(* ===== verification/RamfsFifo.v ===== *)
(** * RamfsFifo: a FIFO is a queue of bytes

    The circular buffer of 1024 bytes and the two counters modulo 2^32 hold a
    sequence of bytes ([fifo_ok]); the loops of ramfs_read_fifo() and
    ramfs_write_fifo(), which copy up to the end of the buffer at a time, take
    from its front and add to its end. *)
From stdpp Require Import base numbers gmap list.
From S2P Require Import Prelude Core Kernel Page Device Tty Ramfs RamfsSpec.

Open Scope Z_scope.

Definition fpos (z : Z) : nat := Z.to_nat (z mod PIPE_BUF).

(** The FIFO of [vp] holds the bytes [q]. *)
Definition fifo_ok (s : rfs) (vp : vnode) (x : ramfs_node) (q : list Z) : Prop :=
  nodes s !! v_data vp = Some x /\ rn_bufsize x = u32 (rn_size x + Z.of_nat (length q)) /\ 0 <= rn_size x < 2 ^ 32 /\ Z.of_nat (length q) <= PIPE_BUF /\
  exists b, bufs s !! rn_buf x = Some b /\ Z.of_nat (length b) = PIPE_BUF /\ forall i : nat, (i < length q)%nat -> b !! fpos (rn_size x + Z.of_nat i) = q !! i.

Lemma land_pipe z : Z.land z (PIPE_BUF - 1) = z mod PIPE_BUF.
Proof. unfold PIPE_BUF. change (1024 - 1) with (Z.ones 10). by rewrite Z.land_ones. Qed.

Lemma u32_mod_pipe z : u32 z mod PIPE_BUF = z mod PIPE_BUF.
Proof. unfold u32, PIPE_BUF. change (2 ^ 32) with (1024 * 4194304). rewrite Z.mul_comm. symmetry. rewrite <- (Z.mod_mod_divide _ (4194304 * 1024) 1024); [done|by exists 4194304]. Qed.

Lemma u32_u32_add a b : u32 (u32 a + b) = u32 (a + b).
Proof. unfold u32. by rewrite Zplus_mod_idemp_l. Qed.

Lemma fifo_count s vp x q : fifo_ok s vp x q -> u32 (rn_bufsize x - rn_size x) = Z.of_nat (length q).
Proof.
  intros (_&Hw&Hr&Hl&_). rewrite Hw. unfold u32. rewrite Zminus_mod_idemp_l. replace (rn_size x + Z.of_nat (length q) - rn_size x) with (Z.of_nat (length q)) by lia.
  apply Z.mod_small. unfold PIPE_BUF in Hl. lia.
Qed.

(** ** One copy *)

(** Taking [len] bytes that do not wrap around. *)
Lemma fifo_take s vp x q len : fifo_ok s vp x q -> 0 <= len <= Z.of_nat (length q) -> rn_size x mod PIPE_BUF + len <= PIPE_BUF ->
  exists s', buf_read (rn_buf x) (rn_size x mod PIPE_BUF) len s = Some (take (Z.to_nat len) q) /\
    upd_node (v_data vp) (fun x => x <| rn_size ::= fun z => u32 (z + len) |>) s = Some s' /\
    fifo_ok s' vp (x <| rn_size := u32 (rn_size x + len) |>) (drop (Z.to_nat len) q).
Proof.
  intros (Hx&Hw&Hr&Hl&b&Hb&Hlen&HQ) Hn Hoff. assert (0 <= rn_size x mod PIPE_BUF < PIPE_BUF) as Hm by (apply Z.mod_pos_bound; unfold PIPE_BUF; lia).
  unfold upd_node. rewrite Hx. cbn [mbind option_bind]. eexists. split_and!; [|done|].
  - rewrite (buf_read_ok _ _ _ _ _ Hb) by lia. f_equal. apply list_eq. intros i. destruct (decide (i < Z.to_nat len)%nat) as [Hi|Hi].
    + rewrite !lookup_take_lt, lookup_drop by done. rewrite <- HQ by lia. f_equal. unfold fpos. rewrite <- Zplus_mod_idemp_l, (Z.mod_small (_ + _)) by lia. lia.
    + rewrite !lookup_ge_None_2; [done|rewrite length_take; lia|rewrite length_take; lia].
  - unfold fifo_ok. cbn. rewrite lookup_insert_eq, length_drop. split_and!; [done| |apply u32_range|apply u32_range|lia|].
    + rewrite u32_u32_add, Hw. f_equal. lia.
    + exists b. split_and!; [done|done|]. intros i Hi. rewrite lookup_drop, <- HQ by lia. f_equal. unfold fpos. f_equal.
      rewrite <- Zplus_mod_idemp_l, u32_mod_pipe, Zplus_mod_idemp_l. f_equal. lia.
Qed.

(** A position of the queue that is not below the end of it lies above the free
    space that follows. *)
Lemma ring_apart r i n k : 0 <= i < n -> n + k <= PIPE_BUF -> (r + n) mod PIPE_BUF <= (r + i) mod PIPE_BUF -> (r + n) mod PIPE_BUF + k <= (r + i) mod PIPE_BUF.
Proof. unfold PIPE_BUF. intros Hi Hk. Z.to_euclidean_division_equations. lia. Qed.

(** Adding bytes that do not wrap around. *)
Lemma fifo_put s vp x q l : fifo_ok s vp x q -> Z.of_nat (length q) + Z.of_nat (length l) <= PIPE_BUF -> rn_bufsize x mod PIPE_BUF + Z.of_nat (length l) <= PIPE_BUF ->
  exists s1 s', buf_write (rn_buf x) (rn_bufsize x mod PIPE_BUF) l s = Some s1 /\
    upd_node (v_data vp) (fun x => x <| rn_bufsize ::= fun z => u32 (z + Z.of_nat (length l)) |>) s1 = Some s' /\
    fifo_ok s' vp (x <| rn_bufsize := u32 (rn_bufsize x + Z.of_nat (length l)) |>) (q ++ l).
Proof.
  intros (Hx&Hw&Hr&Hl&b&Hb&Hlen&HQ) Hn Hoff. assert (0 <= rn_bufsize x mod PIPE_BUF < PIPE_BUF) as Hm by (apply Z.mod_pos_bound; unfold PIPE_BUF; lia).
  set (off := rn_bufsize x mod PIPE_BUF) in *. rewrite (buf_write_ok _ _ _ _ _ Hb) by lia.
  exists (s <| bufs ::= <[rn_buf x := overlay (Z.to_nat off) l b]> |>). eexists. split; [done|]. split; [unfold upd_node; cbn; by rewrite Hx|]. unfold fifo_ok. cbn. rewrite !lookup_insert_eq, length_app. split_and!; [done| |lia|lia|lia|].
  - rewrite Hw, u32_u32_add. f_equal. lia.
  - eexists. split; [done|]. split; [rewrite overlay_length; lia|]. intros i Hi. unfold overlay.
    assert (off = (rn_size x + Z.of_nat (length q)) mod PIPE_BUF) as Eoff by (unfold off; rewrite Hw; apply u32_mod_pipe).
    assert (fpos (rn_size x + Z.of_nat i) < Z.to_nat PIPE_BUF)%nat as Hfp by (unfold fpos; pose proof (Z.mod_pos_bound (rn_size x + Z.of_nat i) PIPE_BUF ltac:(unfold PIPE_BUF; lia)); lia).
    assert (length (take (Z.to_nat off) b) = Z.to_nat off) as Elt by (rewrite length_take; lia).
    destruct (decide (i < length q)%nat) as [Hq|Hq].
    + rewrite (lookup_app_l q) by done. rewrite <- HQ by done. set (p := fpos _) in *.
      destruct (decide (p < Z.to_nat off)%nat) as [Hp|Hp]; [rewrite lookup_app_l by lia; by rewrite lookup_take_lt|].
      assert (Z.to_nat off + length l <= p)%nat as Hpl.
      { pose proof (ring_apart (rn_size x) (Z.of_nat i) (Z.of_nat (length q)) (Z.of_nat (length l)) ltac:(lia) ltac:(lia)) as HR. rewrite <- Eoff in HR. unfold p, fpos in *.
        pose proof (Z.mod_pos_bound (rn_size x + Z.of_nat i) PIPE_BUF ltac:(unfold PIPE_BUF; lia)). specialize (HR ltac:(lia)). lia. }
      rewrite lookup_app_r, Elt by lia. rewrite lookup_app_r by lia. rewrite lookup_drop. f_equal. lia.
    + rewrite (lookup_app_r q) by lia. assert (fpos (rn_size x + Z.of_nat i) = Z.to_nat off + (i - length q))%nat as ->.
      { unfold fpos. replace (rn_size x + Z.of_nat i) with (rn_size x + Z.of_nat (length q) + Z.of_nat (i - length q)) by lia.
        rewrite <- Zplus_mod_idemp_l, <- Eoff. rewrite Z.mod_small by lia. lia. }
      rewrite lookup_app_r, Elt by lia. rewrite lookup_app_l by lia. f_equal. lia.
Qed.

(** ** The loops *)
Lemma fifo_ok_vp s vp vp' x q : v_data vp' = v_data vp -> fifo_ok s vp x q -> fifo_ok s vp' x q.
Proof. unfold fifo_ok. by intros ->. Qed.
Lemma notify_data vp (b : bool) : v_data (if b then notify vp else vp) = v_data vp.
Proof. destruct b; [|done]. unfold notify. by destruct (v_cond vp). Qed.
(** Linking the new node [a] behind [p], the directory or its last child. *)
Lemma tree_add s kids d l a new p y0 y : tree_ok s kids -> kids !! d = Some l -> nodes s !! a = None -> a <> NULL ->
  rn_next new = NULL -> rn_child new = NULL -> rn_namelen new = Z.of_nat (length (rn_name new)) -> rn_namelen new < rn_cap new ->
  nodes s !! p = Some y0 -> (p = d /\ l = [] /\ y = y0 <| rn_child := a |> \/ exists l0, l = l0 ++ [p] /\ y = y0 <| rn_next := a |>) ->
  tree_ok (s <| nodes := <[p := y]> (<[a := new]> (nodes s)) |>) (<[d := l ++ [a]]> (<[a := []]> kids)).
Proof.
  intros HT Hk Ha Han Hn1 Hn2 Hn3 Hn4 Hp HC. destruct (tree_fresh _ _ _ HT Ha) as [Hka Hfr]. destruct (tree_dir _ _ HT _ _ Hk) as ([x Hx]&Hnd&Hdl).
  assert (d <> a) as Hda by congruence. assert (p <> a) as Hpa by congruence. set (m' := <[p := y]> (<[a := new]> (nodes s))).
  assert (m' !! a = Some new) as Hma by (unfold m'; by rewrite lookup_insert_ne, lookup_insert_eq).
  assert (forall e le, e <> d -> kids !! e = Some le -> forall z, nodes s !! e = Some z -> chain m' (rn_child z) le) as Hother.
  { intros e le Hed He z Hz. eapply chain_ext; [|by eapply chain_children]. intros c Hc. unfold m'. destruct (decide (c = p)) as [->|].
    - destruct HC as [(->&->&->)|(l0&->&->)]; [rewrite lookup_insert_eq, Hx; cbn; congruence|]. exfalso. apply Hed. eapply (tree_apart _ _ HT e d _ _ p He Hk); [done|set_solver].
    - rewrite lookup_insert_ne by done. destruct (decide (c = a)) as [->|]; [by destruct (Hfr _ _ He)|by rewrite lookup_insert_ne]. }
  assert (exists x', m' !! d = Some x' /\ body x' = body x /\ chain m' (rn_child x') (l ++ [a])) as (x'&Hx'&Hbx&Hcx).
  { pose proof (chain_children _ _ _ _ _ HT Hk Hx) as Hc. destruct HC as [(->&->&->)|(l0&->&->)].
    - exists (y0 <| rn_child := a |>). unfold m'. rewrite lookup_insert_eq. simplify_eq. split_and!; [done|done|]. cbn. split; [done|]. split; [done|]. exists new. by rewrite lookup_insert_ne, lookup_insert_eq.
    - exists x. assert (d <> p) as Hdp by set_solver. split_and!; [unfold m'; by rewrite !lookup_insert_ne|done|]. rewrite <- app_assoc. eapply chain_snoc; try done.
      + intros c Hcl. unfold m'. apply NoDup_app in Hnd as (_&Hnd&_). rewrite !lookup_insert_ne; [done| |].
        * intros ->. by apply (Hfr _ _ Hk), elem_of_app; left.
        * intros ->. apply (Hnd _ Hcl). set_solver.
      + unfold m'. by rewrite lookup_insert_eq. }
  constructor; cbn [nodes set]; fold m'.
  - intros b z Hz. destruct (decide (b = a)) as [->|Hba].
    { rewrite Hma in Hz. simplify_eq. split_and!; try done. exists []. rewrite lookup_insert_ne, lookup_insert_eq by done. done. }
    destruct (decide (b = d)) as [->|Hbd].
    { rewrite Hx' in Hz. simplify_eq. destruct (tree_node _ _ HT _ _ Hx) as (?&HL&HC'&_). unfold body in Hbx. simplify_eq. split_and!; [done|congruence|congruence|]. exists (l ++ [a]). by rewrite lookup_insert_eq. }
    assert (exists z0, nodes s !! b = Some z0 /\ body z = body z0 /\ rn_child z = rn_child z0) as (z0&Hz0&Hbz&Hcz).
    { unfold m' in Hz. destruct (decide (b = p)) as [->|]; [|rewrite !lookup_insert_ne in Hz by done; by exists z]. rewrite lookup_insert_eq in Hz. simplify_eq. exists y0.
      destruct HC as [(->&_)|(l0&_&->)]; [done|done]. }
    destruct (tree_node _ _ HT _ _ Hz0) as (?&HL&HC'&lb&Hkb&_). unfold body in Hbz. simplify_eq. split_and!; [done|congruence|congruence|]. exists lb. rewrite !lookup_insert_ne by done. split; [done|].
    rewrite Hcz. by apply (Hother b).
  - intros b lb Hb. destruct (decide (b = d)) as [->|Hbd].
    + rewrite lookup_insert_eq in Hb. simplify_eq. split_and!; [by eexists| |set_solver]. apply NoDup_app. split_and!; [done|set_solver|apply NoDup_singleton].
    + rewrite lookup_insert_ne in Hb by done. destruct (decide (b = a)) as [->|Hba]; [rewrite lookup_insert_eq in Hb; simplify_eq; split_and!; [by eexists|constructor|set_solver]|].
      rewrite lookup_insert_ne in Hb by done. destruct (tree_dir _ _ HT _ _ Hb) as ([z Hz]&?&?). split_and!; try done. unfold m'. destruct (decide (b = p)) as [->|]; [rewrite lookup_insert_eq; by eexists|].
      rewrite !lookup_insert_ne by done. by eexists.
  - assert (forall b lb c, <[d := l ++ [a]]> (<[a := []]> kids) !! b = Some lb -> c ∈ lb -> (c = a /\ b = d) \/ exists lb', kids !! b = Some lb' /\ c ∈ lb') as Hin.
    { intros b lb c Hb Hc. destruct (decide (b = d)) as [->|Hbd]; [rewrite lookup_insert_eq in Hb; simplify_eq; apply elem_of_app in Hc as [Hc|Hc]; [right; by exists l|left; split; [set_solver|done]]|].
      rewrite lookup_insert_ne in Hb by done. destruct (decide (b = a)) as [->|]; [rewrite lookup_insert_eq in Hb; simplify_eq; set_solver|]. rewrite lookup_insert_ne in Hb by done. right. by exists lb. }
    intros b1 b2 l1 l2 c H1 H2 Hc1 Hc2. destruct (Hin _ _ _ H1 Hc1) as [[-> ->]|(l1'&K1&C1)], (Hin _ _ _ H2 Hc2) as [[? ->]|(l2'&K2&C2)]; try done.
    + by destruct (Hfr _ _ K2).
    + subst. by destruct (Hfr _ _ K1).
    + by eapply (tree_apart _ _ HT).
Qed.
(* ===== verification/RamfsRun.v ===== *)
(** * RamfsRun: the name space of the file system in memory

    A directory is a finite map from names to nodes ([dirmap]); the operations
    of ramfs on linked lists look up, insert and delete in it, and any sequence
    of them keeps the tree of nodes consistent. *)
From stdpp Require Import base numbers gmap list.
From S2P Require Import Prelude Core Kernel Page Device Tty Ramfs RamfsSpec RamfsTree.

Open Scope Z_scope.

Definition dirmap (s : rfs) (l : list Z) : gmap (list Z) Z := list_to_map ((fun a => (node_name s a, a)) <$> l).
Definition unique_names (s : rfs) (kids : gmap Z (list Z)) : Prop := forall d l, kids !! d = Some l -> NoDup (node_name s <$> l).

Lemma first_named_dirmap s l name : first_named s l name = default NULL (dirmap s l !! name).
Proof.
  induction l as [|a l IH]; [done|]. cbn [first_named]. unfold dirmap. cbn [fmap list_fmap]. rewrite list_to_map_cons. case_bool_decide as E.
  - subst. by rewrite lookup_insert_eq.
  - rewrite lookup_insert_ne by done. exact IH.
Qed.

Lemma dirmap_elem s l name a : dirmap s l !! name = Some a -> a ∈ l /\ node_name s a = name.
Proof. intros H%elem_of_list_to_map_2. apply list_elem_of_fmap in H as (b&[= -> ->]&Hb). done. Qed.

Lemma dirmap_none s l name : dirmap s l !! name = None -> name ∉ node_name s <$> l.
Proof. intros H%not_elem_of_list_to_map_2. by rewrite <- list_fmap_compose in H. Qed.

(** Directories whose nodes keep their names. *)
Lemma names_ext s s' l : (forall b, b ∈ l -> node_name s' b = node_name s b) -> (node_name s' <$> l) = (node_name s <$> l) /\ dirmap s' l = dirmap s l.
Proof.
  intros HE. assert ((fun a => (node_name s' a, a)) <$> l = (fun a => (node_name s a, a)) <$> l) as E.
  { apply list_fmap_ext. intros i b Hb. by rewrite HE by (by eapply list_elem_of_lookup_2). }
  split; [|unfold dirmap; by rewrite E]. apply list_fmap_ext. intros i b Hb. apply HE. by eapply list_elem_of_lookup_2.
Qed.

> **AIM OF THE TASK**: Return the number of lines in the material holding the string "Require", and no other text.

> **ANSWER AREA**: 4